▶ EXERCISE GOAL
Each line from the start of the listing below through the line containing "pose proof (file_futures" should be reproduced exactly, with no others.

▶ INPUT
───
Lemma located_file sv p cs l st w td ar al hi f id cmd :
  let s := mkSys (mkConc sv p cs l st) w td ar al hi in
  let c' := mkConc sv (execute_file p id f) (<[f := Registered id cmd]> cs) l st in
  all_located s → conc_inv (mkConc sv p cs l st) → cs !! f = Some (Numbered id cmd) →
  all_located (mkSys c' w td ar al (record_proxy (y_conc s) c' hi)).
Proof.
  intros s c' Hall Hi Hf. apply (located_frame s c'); try done; [cbn; set_solver|].
  pose proof (file_futures _ _ _ _ Hi Hf) as Hfs. cbn [c_px] in Hfs.
  intros i Hw. change (futures (execute_file p id f) !! i = Some Waiting) in Hw. rewrite Hfs in Hw. cbn. destruct (decide (i = f)) as [->|Hne].
  - right. left. eexists. split; [apply lookup_insert_eq|done].
  - left. by rewrite lookup_insert_ne.
Qed.

Lemma located_send sv p cs l st w td ar al hi f id cmd sv' b :
  let s := mkSys (mkConc sv p cs l st) w td ar al hi in
  let c' := mkConc sv' p (<[f := SendDone id cmd b]> cs) l st in
  all_located s → connected (sv_shm sv) h → ipc_queue_ p = Some h ∨ ipc_queue_ p = None →
  id = (1 + Z.of_nat f)%Z → execute_send sv p id cmd = (sv', Ok b) →
  all_located (mkSys c' w td ar al (record_proxy (y_conc s) c' hi)).
Proof.
  intros s c' Hall Hc Hq -> He Hal i Hi. unfold execute_send in He.
  destruct (command_message _ cmd) as [m| |] eqn:Hm; try done.
  destruct (ipc_queue_ p) as [h'|]; [|done]. destruct Hq as [[= ->]|]; [|done].
  destruct (send_requests (sv_shm sv) m Hc) as (_ & Hrep & Hreq).
  destruct (send (sv_shm sv) h m) as [shm b']. cbn [fst snd] in *. simplify_eq.
  unfold in_flight, requests, replies, y_shm. cbn. rewrite Hreq, Hrep, ids_of_app.
  destruct (decide (f = i)) as [->|Hne].
  - destruct b; [|left; eexists; split; [apply lookup_insert_eq|done]]. right. right.
    apply elem_of_app. left. apply elem_of_app. right. unfold command_message in Hm.
    destruct (serialize_command cmd); simplify_eq/=. by left.
  - eapply located_mono; [by apply (Hall Hal i Hi)| |set_solver|].
    + intros c. cbn. intros H Hb. left. exists c. by rewrite lookup_insert_ne.
    + unfold in_flight, requests, replies, y_shm. cbn. set_solver.
Qed.

Lemma located_throws sv p cs l st w td ar al hi f id cmd :
  let s := mkSys (mkConc sv p cs l st) w td ar al hi in
  let c' := mkConc sv p (delete f cs) l st in
  all_located s → cs !! f = Some (Registered id cmd) →
  all_located (mkSys c' w td ar al (record_proxy (y_conc s) c' hi)).
Proof.
  intros s c' Hall Hf. apply (located_frame s c'); try done; [cbn; set_solver|].
  intros i Hi. cbn. destruct (decide (f = i)) as [->|Hne].
  - right. right. left. apply elem_of_union_r, elem_of_difference. split.
    + apply elem_of_dom. exists cmd. unfold unsent. cbn. by rewrite lookup_omap, Hf.
    + rewrite dom_delete. set_solver.
  - left. by rewrite lookup_delete_ne.
Qed.

Lemma located_finish sv p cs l st w td ar al hi f id cmd b p' :
  let s := mkSys (mkConc sv p cs l st) w td ar al hi in
  let c' := mkConc sv p' (delete f cs) l st in
  all_located s → px_inv (unfiled cs) p → cs !! f = Some (SendDone id cmd b) → id = (1 + Z.of_nat f)%Z →
  execute_finish p id cmd b = Ok p' →
  all_located (mkSys c' w td ar al (record_proxy (y_conc s) c' hi)).
Proof.
  intros s c' Hall Hpx Hf -> He Hal i Hi. cbn in Hi, Hal.
  assert (futures p !! i = Some Waiting ∧ (b = false → i ≠ f)) as [Hw Hne].
  { unfold execute_finish in He. destruct b; [by simplify_eq|].
    destruct (pending_responses_ p !! _) as [j|] eqn:Hp.
    - destruct (inv_pending _ _ Hpx _ _ Hp) as (Hj & Hid & _). assert (j = f) as -> by lia.
      match type of He with context [set_value _ f ?e] => destruct (set_value_waiting _ _ e Hj) as [E _] end.
      rewrite E in He. cbn in He. simplify_eq. cbn in Hi.
      apply list_lookup_insert_Some in Hi as [(_ & ? & _)|[? Hi]]; [done|]. auto.
    - injection He as <-. split; [done|]. intros _ ->.
      destruct (inv_waiting _ _ Hpx _ Hi) as [(id & c & Hu)%elem_of_unfiled|Hw]; congruence. }
  eapply located_mono; [by apply (Hall Hal i Hw)| |cbn; set_solver|done].
  intros c H Hb. cbn in H. left. exists c. cbn. rewrite lookup_delete_ne; [done|].
  intros <-. rewrite Hf in H. simplify_eq. cbn in Hb. by apply Hne.
Qed.
(** ** The C interface *)

(** Null pointers are [None]; the result code and the bytes put into
    [buffer_id_out] (127 at most, then a zero byte). *)
Definition data_buffer_create (ms : Z) (malloc_ok : bool) mg (instrument_name command_id : option string)
  (data_type : Z) (element_count : Z) (data : option (list ascii)) (out_ok : bool)
  : res (DataBufferManager * (Z * option string)) :=
  match instrument_name, command_id with
  | Some i, Some c =>
      if negb out_ok then Ok (mg, ((-1)%Z, None))
      else
        r ← create_buffer ms malloc_ok mg i c (data_type_of data_type) element_count data;
        let '(mg, id) := r in
        if empty? id then Ok (mg, ((-1)%Z, None)) else Ok (mg, (0%Z, Some (strncpy 127 id)))
  | _, _ => Ok (mg, ((-1)%Z, None))
  end.

Definition data_buffer_total_memory mg : Z := total_memory_usage mg.

(** ** Use counts *)

(** [objs] holds each object that has owners, with their number. *)
Definition counts (objs : gmap positive (DataBuffer * nat)) (owners : positive → nat) : Prop :=
  ∀ o, match objs !! o with Some (_, n) => n = owners o ∧ 0 < n | None => owners o = 0 end.

Definition one_if (P : Prop) `{Decision P} : nat := if decide P then 1 else 0.

Lemma counts_ext objs f g : (∀ o, f o = g o) → counts objs f → counts objs g.
Proof. intros Hfg H o. rewrite <-Hfg. apply H. Qed.

Lemma add_ref_counts objs f o :
  counts objs f → 0 < f o → counts (add_ref objs o) (λ o', f o' + one_if (o' = o)).
Proof.
  intros H Ho o'. unfold add_ref, one_if. pose proof (H o') as Ho'.
  destruct (decide (o' = o)) as [->|Hne].
  - rewrite lookup_alter_eq. destruct (objs !! o) as [[b n]|]; cbn; lia.
  - rewrite lookup_alter_ne by done. destruct (objs !! o') as [[b n]|]; lia.
Qed.

Lemma drop_ref_counts objs f o :
  counts objs f → 0 < f o → counts (drop_ref objs o) (λ o', f o' - one_if (o' = o)).
Proof.
  intros H Ho o'. unfold drop_ref, one_if. pose proof (H o) as Hso. pose proof (H o') as Ho'.
  destruct (objs !! o) as [[b [|[|n]]]|] eqn:E; [lia| | |lia].
  - destruct (decide (o' = o)) as [->|Hne].
    + rewrite lookup_delete_eq. lia.
    + rewrite lookup_delete_ne by done. destruct (objs !! o') as [[? ?]|]; lia.
  - destruct (decide (o' = o)) as [->|Hne].
    + rewrite lookup_insert_eq. lia.
    + rewrite lookup_insert_ne by done. destruct (objs !! o') as [[? ?]|]; lia.
Qed.

Lemma counts_insert objs f o b :
  counts objs f → f o = 0 → counts (<[o := (b, 1)]> objs) (λ o', f o' + one_if (o' = o)).
Proof.
  intros H Ho o'. unfold one_if. pose proof (H o') as Ho'. destruct (decide (o' = o)) as [->|Hne].
  - rewrite lookup_insert_eq. lia.
  - rewrite lookup_insert_ne by done. destruct (objs !! o') as [[? ?]|]; lia.
Qed.

(** Entries that point to an object. *)
Definition pointing (kvs : list (string * BufferEntry)) o : nat :=
  length (filter (λ kv, entry_buffer kv.2 = o) kvs).

#[export] Instance pointing_proper : Proper ((≡ₚ) ==> (=) ==> (=)) pointing.
Proof. intros l l' Hl o _ <-. unfold pointing. by rewrite Hl. Qed.

Lemma pointing_cons kv kvs o : pointing (kv :: kvs) o = one_if (o = entry_buffer kv.2) + pointing kvs o.
Proof.
  unfold pointing, one_if. rewrite filter_cons. by repeat case_decide; cbn; try congruence.
Qed.

Lemma drop_all_counts kvs objs k :
  counts objs (λ o, pointing kvs o + k o) →
  counts (foldl (λ objs kv, drop_ref objs (entry_buffer kv.2)) objs kvs) k.
Proof.
  revert objs. induction kvs as [|kv kvs IH]; intros objs H; cbn; [done|].
  apply IH. eapply counts_ext; [|apply drop_ref_counts; [exact H|]].
  - intros o. cbn beta. rewrite pointing_cons. lia.
  - cbn beta. rewrite pointing_cons. unfold one_if. rewrite decide_True by done. lia.
Qed.

Definition owners mg o : nat :=
  pointing (map_to_list (buffers_ mg)) o + default 0 (handles mg !! o).

(** ** Invariant *)

Definition buffer_name (ms k : Z) : string := "buffer_" +:+ dec ms +:+ "_" +:+ dec k.

Record mg_inv mg : Prop := {
  inv_counts : counts (objects mg) (owners mg);
  inv_fresh o : is_Some (objects mg !! o) → (o < next_object mg)%positive;
  inv_ids id : is_Some (buffers_ mg !! id) →
    ∃ ms k, (0 ≤ ms)%Z ∧ (0 ≤ k < next_buffer_id_ mg)%Z ∧ id = buffer_name ms k
}.

Lemma new_manager_inv : mg_inv new_manager.
Proof. split; cbn; [intros o; done|by intros o [? ?]|by intros id [? ?]]. Qed.

Lemma owner_alive mg o : mg_inv mg → 0 < owners mg o → is_Some (objects mg !! o).
Proof. intros [H _ _] Ho. specialize (H o). destruct (objects mg !! o); [by eexists|lia]. Qed.

Lemma entry_owner mg id e :
  buffers_ mg !! id = Some e → 0 < owners mg (entry_buffer e).
Proof.
  intros He. unfold owners. rewrite <-(map_to_list_delete _ _ _ He). rewrite pointing_cons.
  unfold one_if. rewrite decide_True by done. lia.
Qed.

Lemma buffer_name_fresh mg ms :
  mg_inv mg → (0 ≤ ms)%Z → buffers_ mg !! buffer_name ms (next_buffer_id_ mg) = None.
Proof.
  intros Hinv Hms. destruct (buffers_ mg !! _) as [e|] eqn:E; [|done].
  destruct (inv_ids mg Hinv _ (ex_intro _ e E)) as (ms' & k & H1 & H2 & H3).
  apply (stamped_id_inj "buffer_" "_"%char) in H3 as [_ ?]; [lia|by right|done|done].
Qed.

Lemma entries_replace (m : gmap string BufferEntry) id e e' o :
  m !! id = Some e → entry_buffer e' = entry_buffer e →
  pointing (map_to_list (<[id := e']> m)) o = pointing (map_to_list m) o.
Proof.
  intros He Hb. rewrite <-insert_delete_eq, map_to_list_insert by apply lookup_delete_eq.
  rewrite <-(map_to_list_delete m id e He), !pointing_cons. cbn. by rewrite Hb.
Qed.

(** ** Calls *)

Inductive buf_call :=
| CreateBuffer (ms : Z) (malloc_ok : bool) (instrument command : string) (t : DataType) (n : Z)
    (data : option (list ascii))
| GetBuffer (id : string)
| ReleaseBuffer (id : string)
| ClearAll
| DropHandle (o : positive).

Definition buf_step mg (c : buf_call) : res DataBufferManager :=
  match c with
  | CreateBuffer ms ok i c t n data => r ← create_buffer ms ok mg i c t n data; Ok r.1
  | GetBuffer id => Ok (get_buffer mg id).1
  | ReleaseBuffer id => Ok (release_buffer mg id)
  | ClearAll => Ok (clear_all mg)
  | DropHandle o => Ok (drop_handle mg o)
  end.

Definition buf_run (cs : list buf_call) : res DataBufferManager := res_foldl buf_step new_manager cs.

(** Clocks after 1970. *)
Definition call_ok (c : buf_call) : Prop :=
  match c with CreateBuffer ms _ _ _ _ _ _ => (0 ≤ ms)%Z | _ => True end.

(** What a successful creation does. *)
Lemma create_buffer_spec ms ok mg i c t n data mg' id :
  mg_inv mg → (0 ≤ ms)%Z → create_buffer ms ok mg i c t n data = Ok (mg', id) →
  (mg' = mg ∧ id = EmptyString ∧ (data_type_size t = 0%Z ∨ ok = false)) ∨
  (data_type_size t ≠ 0%Z ∧ ok = true ∧
   let size := wrap64 (n * data_type_size t) in
   ∃ block, id = buffer_name ms (next_buffer_id_ mg) ∧
     (match data with
      | Some bytes => (size ≤ Z.of_nat (length bytes))%Z ∧ block = take (Z.to_nat size) bytes
      | None => block = replicate (Z.to_nat size) "000"%char end) ∧
     mg' = mkManager
       (<[id := mkEntry (next_object mg) (mkMetadata id i c t n size ms) 1]> (buffers_ mg))
       (wrap64 (next_buffer_id_ mg + 1))
       (<[next_object mg := (mkDataBuffer id block size n t, 1)]> (objects mg))
       (Pos.succ (next_object mg)) (handles mg)).
Proof.
  intros Hinv Hms. unfold create_buffer. case_bool_decide as Hsz.
  { intros [= <- <-]. left. tauto. }
  destruct ok; cbn; [|intros [= <- <-]; left; tauto].
  fold (buffer_name ms (next_buffer_id_ mg)). intros H. right. split_and!; [done|done|].
  assert (∃ block, (match data with
      | Some bytes => (wrap64 (n * data_type_size t) ≤ Z.of_nat (length bytes))%Z ∧
                      block = take (Z.to_nat (wrap64 (n * data_type_size t))) bytes
      | None => block = replicate (Z.to_nat (wrap64 (n * data_type_size t))) "000"%char end) ∧
      (match data with
      | Some bytes => if bool_decide (wrap64 (n * data_type_size t) ≤ Z.of_nat (length bytes))%Z
                      then Ok (take (Z.to_nat (wrap64 (n * data_type_size t))) bytes) else Undef
      | None => Ok (replicate (Z.to_nat (wrap64 (n * data_type_size t))) "000"%char)
      end = Ok block)) as (block & Hb & E).
  { destruct data as [bytes|]; [|by eexists]. case_bool_decide; [by eexists|done]. }
  exists block. rewrite E in H. cbn in H.
  rewrite buffer_name_fresh in H by done. by simplify_eq.
Qed.

Lemma owners_insert mg id o e k obj nx h :
  buffers_ mg !! id = None →
  owners (mkManager (<[id := e]> (buffers_ mg)) k obj nx h) o =
  one_if (o = entry_buffer e) + pointing (map_to_list (buffers_ mg)) o + default 0 (h !! o).
Proof.
  intros Hid. unfold owners. cbn [buffers_ handles]. rewrite map_to_list_insert by done.
  by rewrite pointing_cons.
Qed.

Lemma create_buffer_inv ms ok mg i c t n data mg' id :
  mg_inv mg → (0 ≤ ms)%Z → (0 ≤ next_buffer_id_ mg)%Z → (next_buffer_id_ mg + 1 < two64)%Z →
  create_buffer ms ok mg i c t n data = Ok (mg', id) → mg_inv mg'.
Proof.
  intros Hinv Hms H0 Hlt H.
  destruct (create_buffer_spec _ _ _ _ _ _ _ _ _ _ Hinv Hms H) as
    [(-> & _)|(_ & _ & block & Hid & _ & ->)]; [done|].
  pose proof (buffer_name_fresh mg ms Hinv Hms) as Hfresh. rewrite <-Hid in Hfresh.
  destruct Hinv as [Hc Hf Hi].
  assert (owners mg (next_object mg) = 0) as Hz.
  { specialize (Hc (next_object mg)). destruct (objects mg !! next_object mg) as [[? ?]|] eqn:E; [|done].
    pose proof (Hf (next_object mg) ltac:(by eexists)). lia. }
  split; cbn.
  - eapply counts_ext; [|apply counts_insert; [exact Hc|exact Hz]].
    intros o. rewrite owners_insert by done. cbn. unfold owners. lia.
  - intros o. rewrite lookup_insert. case_decide; [intros _; lia|]. intros ?%Hf. lia.
  - rewrite (wrap64_id (next_buffer_id_ mg + 1)) by (unfold is_u64; lia).
    intros j. rewrite lookup_insert. case_decide as Hj.
    + intros _. exists ms, (next_buffer_id_ mg). split_and!; [done|lia..|congruence].
    + intros (ms' & k & ? & ? & ?)%Hi. exists ms', k. split_and!; [done|lia..|done].
Qed.

Lemma owners_get mg id e o :
  buffers_ mg !! id = Some e →
  owners (get_buffer mg id).1 o = owners mg o + one_if (o = entry_buffer e).
Proof.
  intros He. unfold get_buffer. rewrite He. unfold owners. cbn [fst buffers_ handles].
  rewrite (entries_replace _ id e) by done. unfold one_if. destruct (decide (o = entry_buffer e)) as [->|].
  - rewrite lookup_insert_eq. destruct (handles mg !! entry_buffer e); cbn; lia.
  - rewrite lookup_insert_ne by done. lia.
Qed.

Lemma get_inv mg id : mg_inv mg → mg_inv (get_buffer mg id).1.
Proof.
  intros Hinv. destruct (buffers_ mg !! id) as [e|] eqn:He.
  2: { unfold get_buffer. by rewrite He. }
  pose proof (owners_get mg id e) as Hown. pose proof (entry_owner mg id e He) as Ho.
  destruct Hinv as [Hc Hf Hi]. split.
  - unfold get_buffer in *. rewrite He in *. cbn [fst objects] in *.
    eapply counts_ext; [|apply add_ref_counts; [exact Hc|exact Ho]].
    intros o. cbn beta. by rewrite Hown.
  - unfold get_buffer. rewrite He. cbn. intros o. unfold add_ref. rewrite lookup_alter_is_Some. apply Hf.
  - unfold get_buffer. rewrite He. cbn. intros j. rewrite lookup_insert.
    case_decide; subst; [intros _; apply Hi; by eexists|apply Hi].
Qed.

Lemma drop_ref_subset objs o o' : is_Some (drop_ref objs o !! o') → is_Some (objs !! o').
Proof.
  unfold drop_ref. destruct (objs !! o) as [[b [|[|n]]]|] eqn:E; try done.
  1,2: by intros [? [_ ?]%lookup_delete_Some]; eexists.
  rewrite lookup_insert. case_decide; subst; [by eexists|done].
Qed.

Lemma release_inv mg id : mg_inv mg → mg_inv (release_buffer mg id).
Proof.
  intros Hinv. unfold release_buffer. destruct (buffers_ mg !! id) as [e|] eqn:He; [|done].
  pose proof (entry_owner mg id e He) as Ho. destruct Hinv as [Hc Hf Hi].
  case_bool_decide; split; cbn.
  - eapply counts_ext; [|apply drop_ref_counts; [exact Hc|exact Ho]].
    intros o. cbn beta. unfold owners. cbn [buffers_ handles].
    rewrite <-(map_to_list_delete (buffers_ mg) id e He) at 1. rewrite pointing_cons. cbn. lia.
  - intros o Hs%drop_ref_subset. by apply Hf.
  - intros j [x [_ Hx]%lookup_delete_Some]. apply Hi. by eexists.
  - eapply counts_ext; [|exact Hc]. intros o. unfold owners. cbn [buffers_ handles].
    by rewrite (entries_replace _ id e).
  - done.
  - intros j. rewrite lookup_insert. case_decide; subst; [intros _; apply Hi; by eexists|apply Hi].
Qed.

Lemma clear_inv mg : mg_inv mg → mg_inv (clear_all mg).
Proof.
  intros [Hc Hf Hi]. split; cbn.
  - eapply counts_ext; [|apply drop_all_counts; exact Hc].
    intros o. unfold owners. cbn. by rewrite map_to_list_empty.
  - intros o Hs. apply Hf. clear -Hs. revert Hs. generalize (objects mg).
    induction (map_to_list (buffers_ mg)) as [|kv kvs IH]; intros objs Hs; cbn in *; [done|].
    by eapply drop_ref_subset, IH.
  - by intros id [? ?].
Qed.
───
▶ EXERCISE SOLUTION
Lemma located_file sv p cs l st w td ar al hi f id cmd :
  let s := mkSys (mkConc sv p cs l st) w td ar al hi in
  let c' := mkConc sv (execute_file p id f) (<[f := Registered id cmd]> cs) l st in
  all_located s → conc_inv (mkConc sv p cs l st) → cs !! f = Some (Numbered id cmd) →
  all_located (mkSys c' w td ar al (record_proxy (y_conc s) c' hi)).
Proof.
  intros s c' Hall Hi Hf. apply (located_frame s c'); try done; [cbn; set_solver|].
  pose proof (file_futures _ _ _ _ Hi Hf) as Hfs. cbn [c_px] in Hfs.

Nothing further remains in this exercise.